Last year the firm purchased Goodyear's Micron Materials plant and transferred the equipment to its Pennsylvania facility. The added equipment is expected to boost Baker's total annual capacity to about 63,000 tons.
BFI Tire Recyclers of Minnesota Inc. and BFI Tire Recyclers of Georgia Inc., both divisions of Browning-Ferris Indus-tries Inc., will have a third TDF plant beginning operations this year near Chicago.
The plants, formerly part of Maust Tire Recyclers Inc., collect tires from multistate regions in their respective areas.
Cen-Cal Tire Recycling is switching from an ambient grinding system to a cryogenic system this year in order to boost production tenfold.
Cen-Cal had to landfill some tires last year. But the new equipment, with its potential to process 120 tons daily, will allow the firm to process all the tires it collects, a company spokesman said.
Integrated Tire operates an extensive hauling operation that collects about 1.8 million scrap tires for its TDF processing operation.
Currently the company is gearing up a second plant, in Bayonne, N.J., that will allow the firm to begin ambient crumbing of tires.

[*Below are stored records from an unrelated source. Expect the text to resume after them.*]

(** C37: fee withdrawals are covered and cannot be repeated.  As long as the claims on the
    exchange fit 64 bits (they are bounded by the supply of the token), every block of
    withdrawal requests is processed, the accounts stay in order, and for every token what is
    paid plus what may still be claimed never exceeds what could be claimed before: what is
    paid out once is gone from the claims. *)
Theorem withdrawLPFee_covered txs pairs (Hw : wf_accounts pairs)
    (Htxs : Forall (λ tx, wf_reward_request (tx_Metadata tx)) txs)
    (Hb : ∀ tok, claims tok pairs < BaseLPFeesPerShare * word64) :
  ∃ insts pairs', withdrawLPFee txs pairs = Ok (insts, pairs') ∧ wf_accounts pairs' ∧
    ∀ tok, 0 ≤ payouts tok insts ∧
      BaseLPFeesPerShare * payouts tok insts + claims tok pairs' ≤ claims tok pairs.
Proof.
  destruct (withdrawLPFee_spec txs pairs Hw Htxs Hb) as (insts & pairs' & ? & ? & _ & _ & ?).
  by exists insts, pairs'.
Qed.

(** A share with 12 units of collected fees and 7 accrued, in a pool of 1000 shares, and an
    order maker's reward of 5. *)
Definition reward_pool : PoolPairState :=
  mkPoolPairState ∅ sample_pair {[Hash_String sample_nft := mkShare 1000 0 {[PRVCoinID := 12]} ∅ ∅]}
    {[Hash_String sample_nft := mkOrderReward {[PRVCoinID := 5]}]} (mkOrderbook [])
    {[PRVCoinID := 7 * BaseLPFeesPerShare / 1000]} ∅ {[PRVCoinID := 9]} ∅ ∅.
Definition reward_pools : PoolPairs := {[sample_key := reward_pool]}.

Lemma feeOf_singleton_nonneg tok t v : 0 ≤ v → 0 ≤ feeOf tok {[t := v]}.
Proof. intros Hv. rewrite feeOf_singleton. unfold ofToken. case_decide; lia. Qed.

Lemma reward_pools_wf : wf_accounts reward_pools.
Proof.
  assert (Hp : ∀ id p, reward_pools !! id = Some p → sample_key = id ∧ p = reward_pool).
  { intros id p Hid. unfold reward_pools in Hid. apply lookup_singleton_Some in Hid as [<- <-]. done. }
  assert (Hb : 0 ≤ 7 * BaseLPFeesPerShare / 1000) by (vm_compute; discriminate).
  assert (Hs : wf_state reward_pool).
  { destruct sample_state_wf as [H1 H2 H3 H4 _]. split; try done. split.
    - split; vm_compute; [discriminate|reflexivity].
    - vm_compute. reflexivity.
    - vm_compute. reflexivity.
    - intros nft s Hs. unfold reward_pool in Hs. cbn [ps_shares] in Hs.
      apply lookup_singleton_Some in Hs as [_ <-]. split; [cbn; lia|..]; cbn [sh_tradingFees
        sh_lastLPFeesPerShare sh_lastLmRewardsPerShare reward_pool ps_lpFeesPerShare ps_lmRewardsPerShare].
      + intros tok. by apply feeOf_singleton_nonneg.
      + apply mono_empty. intros tok. by apply feeOf_singleton_nonneg.
      + apply mono_empty. intros tok. by rewrite feeOf_empty.
    - intros nft [s Hs]. unfold reward_pool in Hs. cbn [ps_shares] in Hs.
      apply lookup_singleton_Some in Hs as [<- _]. by exists sample_nft.
    - intros tok. cbn [reward_pool ps_lpFeesPerShare ps_lmRewardsPerShare]. rewrite feeOf_empty.
      split; [by apply feeOf_singleton_nonneg|done]. }
  split; [split|].
  - intros id p [<- ->]%Hp. split; [done|by exists emptyHash].
  - intros id p [<- ->]%Hp. constructor.
  - intros id p [<- ->]%Hp nft o tok Ho. cbn [reward_pool ps_orderRewards] in Ho.
    apply lookup_singleton_Some in Ho as [_ <-]. by apply feeOf_singleton_nonneg.
Qed.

National Tire Services Inc., which operates six TDF processing plants and one crumb rubber facility, plans to open two more facilities, in St. Louis and in the Indianapolis area, that would boost the company's total annual TDF production to about 85,000 tons.
NTS nets 85 percent of its scrap tires through its large hauling operation that collects from dealers in 12 states.
Tires Into Recycled Energy Sources (T.I.R.E.S.) of Eliot, Maine, runs its own hauling operation to supply tires for its TDF and crumbing operation. The TDF is sold as supplemental fuel to pulp and paper mills in the New England region.
Waste Recovery, which operated three TDF production plants last year, expects to increase its total capacity to 400,000 tons annually with two newly constructed plants in Illinois and a recycling operation it plans to buy in Pennsylvania.